De retour dans l’armée quand il fut rétabli, il était toujours prêt à servir son pays mais ne voulait plus vivre l’enfer des combats. Quand il apprit que le Royal 22e Régiment, dont il faisait maintenant partie, allait être envoyé en Corée, il demanda sa mutation dans le corps médical. Il partit suivre son cours d’infirmier à Borden en Ontario et à l’Hôpital des Vétérans de Toronto en 1952.

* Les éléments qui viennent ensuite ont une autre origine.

(** * aiProof: the course agent runner and the PDF chapter splitter

    A shallow embedding of [src/aiStudent/agent.py] and
    [scripts/pdf_restructure.py].  Python values, exceptions, printing and
    the file system are modelled explicitly; the calls into third-party
    services (the agent SDK, the generative model, the JSON parser, the
    Unicode tables) are inputs of the model. *)

From Stdlib Require Import ZArith NArith String Ascii List DecimalString Decimal.
From Stdlib Require Import Floats.PrimFloat.
From stdpp Require Import gmap strings list.

Set Warnings "-register-all".
Local Open Scope Z_scope.

(** ** Python strings

    A Python [str] is a sequence of Unicode code points. *)

Abbreviation str := (list N).

Definition lit (s : string) : str := map N_of_ascii (list_ascii_of_string s).
Arguments lit : simpl never.

(** [str(z)] for an [int]. *)
Definition str_of_Z (z : Z) : str := lit (NilZero.string_of_int (Z.to_int z)).

(** [format(z, "02d")]: the decimal digits, zero-filled up to a minimum
    width of two (the sign counts towards the width). *)
Definition format_02d (z : Z) : str :=
  if bool_decide (0 <= z < 10) then lit "0" ++ str_of_Z z else str_of_Z z.

(** [sub in s] *)
Definition contains (s sub : str) : Prop := exists pre post, s = pre ++ sub ++ post.

Definition is_digit (c : N) : bool := bool_decide (48 <= c <= 57)%N.

(** ** Python values, as [json.load] produces them *)

Inductive value :=
| VNone
| VBool (b : bool)
| VInt (z : Z)
| VFloat (f : float)
| VStr (s : str)
| VList (l : list value)
| VDict (d : list (str * value)).

Definition type_name (v : value) : str :=
  match v with
  | VNone => lit "NoneType"
  | VBool _ => lit "bool"
  | VInt _ => lit "int"
  | VFloat _ => lit "float"
  | VStr _ => lit "str"
  | VList _ => lit "list"
  | VDict _ => lit "dict"
  end.
(** One pass of the loop from a well-formed state is defined and ends in
    a well-formed state. *)
Lemma frame_wf i s :
  wf_state s → ∃ s', frame i s = Some s' ∧ wf_state s'.
Proof.
  intros (Hmem & Hc & Hmenu & Hsel & Hmode). unfold frame.
  destruct (mode s) eqn:Em; [| | |contradiction].
  - (* menu *)
    unfold menu_input.
    pose (P := λ s', mem_ok s' ∧ 0 <= note_count s' <= MAX_NOTES ∧
                     (selectedMenu s' = 0 ∨ selectedMenu s' = 1) ∧
                     (selectedNote s' = -1 ∨ sel_in_range s') ∧
                     mode s' = MODE_MENU).
    assert (HP : P s) by (unfold P; split_and!; auto; lia).
    destruct (on_step P P (pressed i KEY_UP) menu_key_up s HP)
      as (s1 & -> & HP1); [|auto|].
    { intros (? & ? & Hm & ? & ?). rewrite menu_key_up_effect by auto.
      eexists. split; [reflexivity|]. unfold P in *. close_wf. }
    simpl_state.
    destruct (on_step P P (pressed i KEY_DOWN) menu_key_down s1 HP1)
      as (s2 & -> & HP2); [|auto|].
    { intros (? & ? & Hm & ? & ?). rewrite menu_key_down_effect by auto.
      eexists. split; [reflexivity|]. unfold P in *. close_wf. }
    simpl_state.
    apply (on_step P wf_state); [exact HP2| |].
    2:{ intros (? & ? & ? & ? & Hm). unfold wf_state. rewrite Hm. split_and!; auto; lia. }
    intros (Hmem2 & Hc2 & Hmenu2 & Hsel2 & Hmode2). unfold menu_key_a.
    destruct (selectedMenu s2 =? 0).
    + destruct (new_note_effect i s2 Hmem2 Hc2)
        as (s' & Hn & Hmem' & Hmenu' & [Hcreated|Hrejected]).
      * destruct Hcreated as (Hroom & _ & Hcount & Hs & Hm & _).
        exists s'. split; [exact Hn|]. unfold wf_state, sel_in_range.
        rewrite Hm, Hcount, Hs, Hmenu'. split_and!; auto; lia.
      * destruct Hrejected as (_ & Hcount & Hs & Hm & _).
        exists s'. split; [exact Hn|]. unfold wf_state, sel_in_range in *.
        rewrite Hm, Hcount, Hs, Hmenu', Hmode2. split_and!; auto; lia.
    + unfold view_notes. destruct (Z.ltb_spec 0 (note_count s2)).
      * eexists. split; [reflexivity|]. close_wf.
      * eexists. split; [reflexivity|].
        unfold wf_state. rewrite Hmode2. split_and!; auto; lia.
  - (* note list *)
    unfold note_list_input.
    pose (P := λ s', mem_ok s' ∧ 0 <= note_count s' <= MAX_NOTES ∧
                     (selectedMenu s' = 0 ∨ selectedMenu s' = 1) ∧
                     sel_in_range s' ∧
                     (mode s' = MODE_MENU ∨ mode s' = MODE_NOTE_LIST)).
    assert (HP : P s) by (unfold P; split_and!; auto; lia).
    destruct (on_step P P (pressed i KEY_B) list_key_b s HP)
      as (s1 & -> & HP1); [|auto|].
    { intros (? & ? & ? & ? & ?). eexists. split; [reflexivity|].
      unfold P in *. close_wf. }
    simpl_state.
    destruct (on_step P P (pressed i KEY_UP) list_key_up s1 HP1)
      as (s2 & -> & HP2); [|auto|].
    { intros (? & ? & ? & Hs & ?). rewrite list_key_up_effect by (auto; unfold MAX_NOTES in *; lia).
      eexists. split; [reflexivity|].
      pose proof (Z.mod_pos_bound (selectedNote s1 - 1 + note_count s1) (note_count s1)).
      unfold P in *. close_wf. }
    simpl_state.
    destruct (on_step P P (pressed i KEY_DOWN) list_key_down s2 HP2)
      as (s3 & -> & HP3); [|auto|].
    { intros (? & ? & ? & Hs & ?). rewrite list_key_down_effect by (auto; unfold MAX_NOTES in *; lia).
      eexists. split; [reflexivity|].
      pose proof (Z.mod_pos_bound (selectedNote s2 + 1) (note_count s2)).
      unfold P in *. close_wf. }
    simpl_state.
    apply (on_step P wf_state); [exact HP3| |].
    + intros (? & ? & ? & ? & ?). eexists. split; [reflexivity|].
      close_wf.
    + intros (? & ? & ? & ? & [Hm|Hm]); unfold wf_state; rewrite Hm;
        split_and!; auto; lia.
  - (* note view *)
    unfold view_note_input.
    pose (P := λ s', mem_ok s' ∧ 0 <= note_count s' <= MAX_NOTES ∧
                     (selectedMenu s' = 0 ∨ selectedMenu s' = 1) ∧
                     sel_in_range s' ∧
                     (mode s' = MODE_NOTE_LIST ∨ mode s' = MODE_VIEW_NOTE)).
    assert (HP : P s) by (unfold P; split_and!; auto; lia).
    destruct (on_step P P (pressed i KEY_B) view_key_b s HP)
      as (s1 & -> & HP1); [|auto|].
    { intros (? & ? & ? & Hs & ?). unfold view_key_b. simpl_state.
      unfold sel_in_range in Hs.
      destruct (Z.leb_spec (note_count s) (selectedNote s)); [lia|].
      eexists. split; [reflexivity|].
      unfold P in *. close_wf. }
    simpl_state.
    apply (on_step P wf_state); [exact HP1| |].
    + intros (Hm1 & Hc1 & Hmenu1 & Hs1 & Hmode1).
      destruct (add_line_effect i s1 Hm1 Hs1 (proj2 Hc1))
        as (s' & note & note' & Ha & Hmem' & _ & _ & _ & _ & _ & _ & Hcount & Hs' & Hmenu' & Hmode').
      exists s'. split; [exact Ha|]. unfold wf_state, sel_in_range in *.
      rewrite Hcount, Hs', Hmenu', Hmode'.
      destruct Hmode1 as [-> | ->]; split_and!; auto; lia.
    + intros (? & ? & ? & ? & [Hm|Hm]); unfold wf_state; rewrite Hm;
        split_and!; auto; lia.
Qed.

Lemma reachable_wf s : reachable s → wf_state s.
Proof.
  induction 1 as [fs s Hload | i s s' _ IH _ Hframe].
  - destruct (load_notes_boot fs) as (s0 & Hs0 & Hwf & _). congruence.
  - destruct (frame_wf i s IH) as (s'' & Hs'' & Hwf). congruence.
Qed.

(** No pass from a reachable state meets undefined behaviour. *)
Lemma reachable_progress i s : reachable s → ∃ s', frame i s = Some s'.
Proof.
  intros Hr. destruct (frame_wf i s (reachable_wf s Hr)) as (s' & Hf & _).
  eauto.
Qed.

End Invariant.

(** ** The navigation state machine *)

Section Claims.
Context `{HidKeys}.

Lemma main_loop_reachable ins : ∀ s s',
  reachable s → main_loop ins s = Some s' → reachable s'.
Proof.
  induction ins as [|i ins IH]; intros s s' Hr; cbn [main_loop].
  - by intros [= <-].
  - destruct (quits i s) eqn:Hq; [by intros [= <-]|].
    destruct (frame i s) as [s1|] eqn:Hf; [|discriminate].
    cbn [mbind option_bind]. apply IH. by eapply reach_frame.
Qed.

Lemma main_reachable fs ins s : main fs ins = Some s → reachable s.
Proof.
  unfold main. destruct (load_notes (boot fs)) as [s0|] eqn:Hl; [|discriminate].
  cbn [mbind option_bind]. apply main_loop_reachable. by eapply reach_load.
Qed.

(** C6: in every reachable state the selection is -1 or an index below
    the count. *)
Theorem selection_valid s :
  reachable s →
  selectedNote s = -1 ∨ 0 <= selectedNote s < note_count s.
Proof. intros Hr. apply reachable_wf in Hr. apply Hr. Qed.

(** C9: no reachable state is in the mode [MODE_EDIT_NOTE]. *)
Theorem edit_note_unreachable s :
  reachable s → mode s ≠ MODE_EDIT_NOTE.
Proof.
  intros Hr Hm. apply reachable_wf in Hr. destruct Hr as (_ & _ & _ & _ & Hmode).
  by rewrite Hm in Hmode.
Qed.

(** C7: whenever the note-list keys are handled the count is positive,
    and the pass (with its two remainders by the count) is defined. *)
Theorem list_navigation_defined s :
  reachable s → mode s = MODE_NOTE_LIST →
  0 < note_count s ∧
  ∀ i, ∃ s', note_list_input i s = Some s' ∧ frame i s = Some s'.
Proof.
  intros Hr Hm. apply reachable_wf in Hr. split.
  - destruct Hr as (_ & _ & _ & _ & Hmode). rewrite Hm in Hmode.
    unfold sel_in_range in Hmode. lia.
  - intros i. destruct (frame_wf i s Hr) as (s' & Hf & _).
    exists s'. split; [|exact Hf]. unfold frame in Hf. by rewrite Hm in Hf.
Qed.

(** C5: the count stays within [0, MAX_NOTES]: after start-up on any
    card, and after every pass of the loop; and with [MAX_NOTES] notes in
    the store the "New Note" entry creates nothing. *)
Theorem count_within_capacity :
  (∀ fs, ∃ s, load_notes (boot fs) = Some s ∧
              0 <= note_count s <= MAX_NOTES) ∧
  (∀ i s, reachable s →
     0 <= note_count s <= MAX_NOTES ∧
     ∃ s', frame i s = Some s' ∧ 0 <= note_count s' <= MAX_NOTES) ∧
  (∀ i s, reachable s → note_count s = MAX_NOTES →
     ∃ s', new_note i s = Some s' ∧ note_count s' = MAX_NOTES ∧
           notes s' = notes s ∧ selectedNote s' = selectedNote s ∧
           mode s' = mode s ∧ sdmc s' = sdmc s).
Proof.
  split; [|split].
  - intros fs. destruct (load_notes_boot fs) as (s & Hs & Hwf & _).
    exists s. split; [exact Hs | apply Hwf].
  - intros i s Hr. apply reachable_wf in Hr. split; [apply Hr|].
    destruct (frame_wf i s Hr) as (s' & Hf & Hwf').
    exists s'. split; [exact Hf | apply Hwf'].
  - intros i s Hr Hfull. apply reachable_wf in Hr.
    destruct Hr as (Hmem & Hc & _).
    destruct (new_note_effect i s Hmem Hc)
      as (s' & Hn & _ & _ & [(Hroom & _)|(Hns & Hcount & Hsel & Hm & Hfs)]);
      [lia|].
    exists s'. rewrite Hcount. by split_and!.
Qed.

Après son cours, il fut en poste un an à Halifax, deux ans à Fredericton et un hiver à Churchill au Nouveau-Brunswick. Au printemps 1954, ne souhaitant plus demeurer à cet endroit, il utilisa un stratagème pour revenir au Québec. Il raconta qu’il voulait quitter l’armée. On le transféra à Québec pour satisfaire sa demande, mais, de retour chez lui, il raconta qu’il avait changé d’avis et signa pour être rattaché au Royal 22e Régiment.
Il poursuivit sa carrière d’infirmier militaire en Allemagne pendant deux ans, de 1956 à 1957 avec sa famille qui l’avait suivi jusque-là et ils en profitèrent pour visiter l’Europe pendant ses congés. «Au printemps de 1962, je suis parti pour sept mois au Congo. Ils avaient besoin d’un sergent médical qui parlait le français et l’anglais. À la guerre du Viêtnam, en 1966-67, j’ai été nommé pour y aller pendant un an continu. J’ai été parti un an sans revenir chez-moi.»
Il vécut 57 ans de bonheur avec son épouse jusqu’à son décès. Il rencontra plus tard sa compagne de vie actuelle, Chantal Soucy qui l’a interviewé en 2005 pour le compte du Magazine Gaspésie*. M. Isabelle fut lieutenant-colonel honoraire de la 5e Ambulance de campagne (BFC Valcartier) de 2009 à 2012. Il vivait à Québec jusqu’à ce triste matin du 23 avril 2013 qui le vit s’éteindre.
*Les citations sont extraites de l’entretien accordé à sa conjointe pour le compte de cette revue gaspésienne.